Her understanding of suicide rests on five claims:
1. Most suicidal thinkers don't want to die; they just want their feelings
to change or go away. In Blauner's
estimation, suicidal persons nearly always prefer life to death. However, the sense of hopelessness that permeates
their consciousness is so great that suicide seems the only solution to the
misery and psychological hardship they face.
Suicide is neither the only strategy nor the best strategy for dealing
with such anguish, an important reminder for those considering suicide.
2. Every single feeling we experience eventually does change --
with or without any help from us. Suicidologists
have repeatedly observed that suicidal thoughts and behaviors are frequently
impulsive, rooted in essentially transient psychological states.

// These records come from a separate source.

(** Sorted records with pairwise different start times are strictly
    sorted. *)
Lemma later_first_strict sorted :
  StronglySorted later_first sorted →
  NoDup (start <$> sorted) →
  StronglySorted (λ a b, start b < start a) sorted.
Proof.
  induction 1 as [|a l Hl IH Ha]; intros Hnd; [constructor|].
  rewrite fmap_cons in Hnd. apply NoDup_cons in Hnd as [Hin Hnd].
  constructor; [by apply IH|].
  rewrite Forall_forall in Ha |- *. intros b Hb.
  specialize (Ha b Hb). unfold later_first in Ha.
  assert (start b ≠ start a); [|lia].
  intros Heq. apply Hin. rewrite <-Heq. by apply list_elem_of_fmap_2.
Qed.

Lemma ascending_ties_adjacent l :
  StronglySorted (λ a b, start a ≤ start b) l → ties_adjacent l.
Proof.
  intros Hl i j k a b c [Hij Hjk] Hi Hj Hk Heq.
  pose proof (StronglySorted_lookup _ l i j a b Hl Hij Hi Hj).
  pose proof (StronglySorted_lookup _ l j k b c Hl Hjk Hj Hk).
  cbn in *. lia.
Qed.

Lemma descending_ties_adjacent l :
  StronglySorted (λ a b, start b ≤ start a) l → ties_adjacent l.
Proof.
  intros Hl i j k a b c [Hij Hjk] Hi Hj Hk Heq.
  pose proof (StronglySorted_lookup _ l i j a b Hl Hij Hi Hj).
  pose proof (StronglySorted_lookup _ l j k b c Hl Hjk Hj Hk).
  cbn in *. lia.
Qed.

(** The order of the two windows of any return of getEvents. *)
Lemma getEvents_ordered `{SortPackage} w req po uo limit tr events up past
  err tr' :
  GetChildren w (Site req) "/aktionen" = (events, None) →
  Forall has_start events →
  limit_ok limit (length events) →
  getEvents w req po uo limit tr = Done ((up, past, err), tr') →
  StronglySorted (λ a b, start a ≤ start b) (nodes_of up) ∧
  StronglySorted (λ a b, start b ≤ start a) (nodes_of past) ∧
  ties_adjacent (nodes_of up) ∧
  ties_adjacent (nodes_of past) ∧
  (NoDup (start <$> events) →
   StronglySorted (λ a b, start a < start b) (nodes_of up) ∧
   StronglySorted (λ a b, start b < start a) (nodes_of past)).
Proof.
  intros Hget Hall Hlimit Hrun.
  destruct (sort_events_full events Hall)
    as (sorted & Hsort & Hperm & Hsorted & Hall' & Hlen).
  eapply getEvents_cases in Hrun; [|done..|by rewrite Hlen].
  destruct Hrun as [_ [(-> & -> & ->)|(_ & -> & -> & _)]].
  - set (k := upcoming_prefix w (ticks tr) sorted).
    destruct (windows_sorted later_first w (Site req) po uo limit k sorted)
      as [Hup Hpast]; [done|].
    split_and!; [done..| | |].
    + by apply ascending_ties_adjacent.
    + by apply descending_ties_adjacent.
    + intros Hnd.
      assert (NoDup (start <$> sorted)) as Hnd' by (by rewrite Hperm).
      by apply (windows_sorted (λ a b, start b < start a)),
               later_first_strict.
  - split_and!; [constructor..| | |].
    + by intros i j k a b c _ ?.
    + by intros i j k a b c _ ?.
    + intros _. split; constructor.
Qed.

Suicidal individuals stand a much better
chance of long-term survival if they can identify strategies to cope with these
impulses. Suicide remains a permanent
solution to a temporary problem.
3. Feelings and thoughts are just electrochemical impulses in the
brain. Blauner's general position
about the etiology of suicide is a sensible combination of nature and nurture:
While genetic or environmental factors may predispose individuals to the risk
factors associated with suicide, most notably depression and other mental
illnesses, suicidal thoughts are simply short-lived brain events.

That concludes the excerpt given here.